Hypothetically though you could end up with a source of cheap industrial hydrogen from vast algae farms or waste digesters.
Is the inherent energy stored in H2 pretty much zero? In other words, is the energy needed to create H2 (electricity) merely being stored and there is no inherent chemical energy of H2 (as in the case of gas)? What this means is that the Electricity->H2->Electricity is purely a storage of energy conversion with significant losses. This storage development may still benefit other industries such as energy grids where too much power may be generated by solar/wind at some times and instead of wasting it, may be stored with a recovered efficiency of ~50%, which is still better than 0%, if FC costs are less than the benefit of recovered energy, smoother power grid, etc.
Yes, H2 is
only an energy storage medium.
In technical terms hydrogen does have inherent chemical energy, but as far as what you’re talking about you need to put more energy in to produce it than it contains, whether that energy comes from a wind farm into an electrolyzer, or from a different chemical (methane, methanol, etc) plus some additional input to process it.

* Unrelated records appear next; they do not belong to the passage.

(** C8.  A conditional jump with hands that hold no number sets the error
    to code 1 ([ERR_BAD_PARAM_TYPE], the code the jumps use for a bad
    condition type) and [execute] returns it.  With a number in the hands
    no error is raised and the program counter becomes the target
    [param - 1] when the condition holds (zero for JUMP_ZERO, negative for
    JUMP_NEGATIVE) and the next index otherwise. *)
Theorem conditional_jump_step
  (st : VM) (i : HRMInstruction_t) (fuel : nat) :
  1 <= pgm_len <= 255 ->
  loop_cond pgm_len st = true ->
  fetch pgm st = Some i ->
  inst i = JUMP_ZERO \/ inst i = JUMP_NEGATIVE ->
  (type (hands st) <> NUM ->
     exists st',
       loop_body pgm mem_len st = Some st' /\
       err st' = ERR_BAD_PARAM_TYPE /\ HRMErr_code (err st') = 1 /\
       execute_loop (S fuel) pgm pgm_len mem_len st = Returned st')
  /\ (type (hands st) = NUM ->
      exists st',
        loop_body pgm mem_len st = Some st' /\
        err st' = ERR_NONE /\
        pgm_pc st' = (if jump_taken (inst i) (hands st)
                      then jump_target (param i)
                      else pgm_pc st + 1))
  /\ (1 <= val_n (param i) <= 32767 ->
      jump_target (param i) = val_n (param i) - 1).
Proof.
  intros Hlen Hc Hf Hop.
  destruct (loop_cond_true st Hc) as (_ & He & Hpc & _).
  pose proof (fetch_Some st i Hf) as Hpc0.
  rewrite to_u16_id in Hpc by lia.
  assert (Hnext : to_u16 (pgm_pc st + 1) = pgm_pc st + 1)
    by (apply to_u16_id; lia).
  split; [|split].
  - intros Ht.
    assert (Hb : loop_body pgm mem_len st
                 = Some (count_instruction (with_err ERR_BAD_PARAM_TYPE st))).
    { rewrite (loop_body_fetch st i Hf).
      destruct Hop as [-> | ->]; unfold case_JUMP_ZERO, case_JUMP_NEGATIVE;
        rewrite (bool_decide_eq_true_2 (NUM <> type (hands st)))
          by congruence; reflexivity. }
    eexists. split; [exact Hb|]. split; [reflexivity|].
    split; [reflexivity|].
    apply (execute_loop_error fuel st _ Hc Hb). discriminate.
  - intros Ht. rewrite (loop_body_fetch st i Hf).
    destruct Hop as [-> | ->]; unfold case_JUMP_ZERO, case_JUMP_NEGATIVE;
      rewrite (bool_decide_eq_false_2 (NUM <> type (hands st)))
        by congruence;
      eexists; (split; [reflexivity|]); unfold jump_taken;
      repeat case_bool_decide; simpl; first [lia | auto].
  - intros Hn. unfold jump_target. apply to_u16_id. lia.
Qed.

End Loop.

(** ** What the caller can tell from the value [execute] returns *)

(** C7.  When the loop is running and the instruction at the program
    counter is INBOX with the input cursor at or past the end of the input,
    [execute] returns after this iteration with [ERR_NONE], and the output
    array, its count, the hands and the bank are as they were before the
    iteration.  The value returned differs from the one returned by every
    run that an error ends, whatever the program.  It does not differ from
    the one returned by a run that the instruction budget stops: with no
    error raised and the counter above [MAX_INSTRUCTIONS_ALLOWED], [execute]
    returns [ERR_NONE] as well. *)
Theorem inbox_exhausted_outcome
  (pgm : list HRMInstruction_t) (pgm_len mem_len : Z)
  (st : VM) (i : HRMInstruction_t) (fuel : nat) :
  loop_cond pgm_len st = true ->
  fetch pgm st = Some i -> inst i = INBOX ->
  in_fifo_val_idx st >= NUM_INBOX_VALUES ->
  exists st',
    execute_loop (S fuel) pgm pgm_len mem_len st = Returned st' /\
    returned_err (Returned st') = Some ERR_NONE /\
    inbox_empty st' = 1 /\
    out_fifo st' = out_fifo st /\
    out_fifo_num_vals st' = out_fifo_num_vals st /\
    hands st' = hands st /\
    mem st' = mem st /\
    (forall pgm2 pgm_len2 mem_len2 fuel2 s2 s2',
       loop_cond pgm_len2 s2 = true ->
       loop_body pgm2 mem_len2 s2 = Some s2' ->
       err s2' <> ERR_NONE ->
       execute_loop (S fuel2) pgm2 pgm_len2 mem_len2 s2 = Returned s2' /\
       returned_err (Returned s2') <> returned_err (Returned st')) /\
    (forall pgm2 pgm_len2 mem_len2 fuel2 s2,
       err s2 = ERR_NONE ->
       pgm_num_instructions_executed s2 > MAX_INSTRUCTIONS_ALLOWED ->
       execute_loop fuel2 pgm2 pgm_len2 mem_len2 s2 = Returned s2 /\
       returned_err (Returned s2) = returned_err (Returned st')).
Proof.
  intros Hc Hf Hi Hidx.
  destruct (inbox_exhausted_step_returns pgm pgm_len mem_len st i fuel
              Hc Hf Hi Hidx)
    as (st' & Hrun & Hret & _ & Hflag & Hout & Hnum & Hh & Hm).
  exists st'. rewrite Hret.
  repeat (split; [assumption || reflexivity|]). split.
  - intros pgm2 pgm_len2 mem_len2 fuel2 s2 s2' Hc2 Hb2 He2. split.
    + exact (execute_loop_error pgm2 pgm_len2 mem_len2 fuel2 s2 s2'
               Hc2 Hb2 He2).
    + simpl. congruence.
  - intros pgm2 pgm_len2 mem_len2 fuel2 s2 He2 Hn2. split.
    + apply execute_loop_stop. unfold loop_cond.
      rewrite (bool_decide_eq_false_2
                 (pgm_num_instructions_executed s2
                  <= MAX_INSTRUCTIONS_ALLOWED)) by lia.
      apply andb_false_r.
    + simpl. rewrite He2. reflexivity.
Qed.

Lemma inbox_exhausted_outcome_witness :
  exists st',
    execute_loop 1 pgm_zero_preservation_initiative 5 9
      (with_in_idx 8 (entry_state (Num 0) in_fifo_init in_fifo_init
                                  mem_zero_preservation_initiative))
    = Returned st' /\
    returned_err (Returned st') = Some ERR_NONE /\
    out_fifo st' = in_fifo_init.
Proof.
  destruct (inbox_exhausted_outcome
              pgm_zero_preservation_initiative 5 9
              (with_in_idx 8 (entry_state (Num 0) in_fifo_init in_fifo_init
                                          mem_zero_preservation_initiative))
              (instr INBOX zero_val) 0%nat
              eq_refl eq_refl eq_refl
              ltac:(simpl; unfold NUM_INBOX_VALUES; lia))
    as (st' & Hrun & Hret & _ & Hout & _).
  exists st'. split; [exact Hrun|]. split; [exact Hret | exact Hout].
Defined.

And yes, there are times, particularly with renewables, when you generate more than you have anything to do with, and the effective price is low or negative. Industrial electrolysis is one solution to this. I was on a research study looking into exactly this a couple years ago.
The potential issues are currently that the electrolyzer and transportation infrastructure are so expensive that the cheap energy use means you might only be running your plant at 30% of capacity, which isn’t economically viable. On a national scale were you to try to produce most of your transportation fuel this way you also get into relative scale questions—only so much electricity is needed, and the overproduction available is probably nowhere near sufficient to handle a major fraction of all transportation fuel needs.
Fundamentally, there probably is not one right answer, just many different, and complementary, ways of getting people from point A to point B.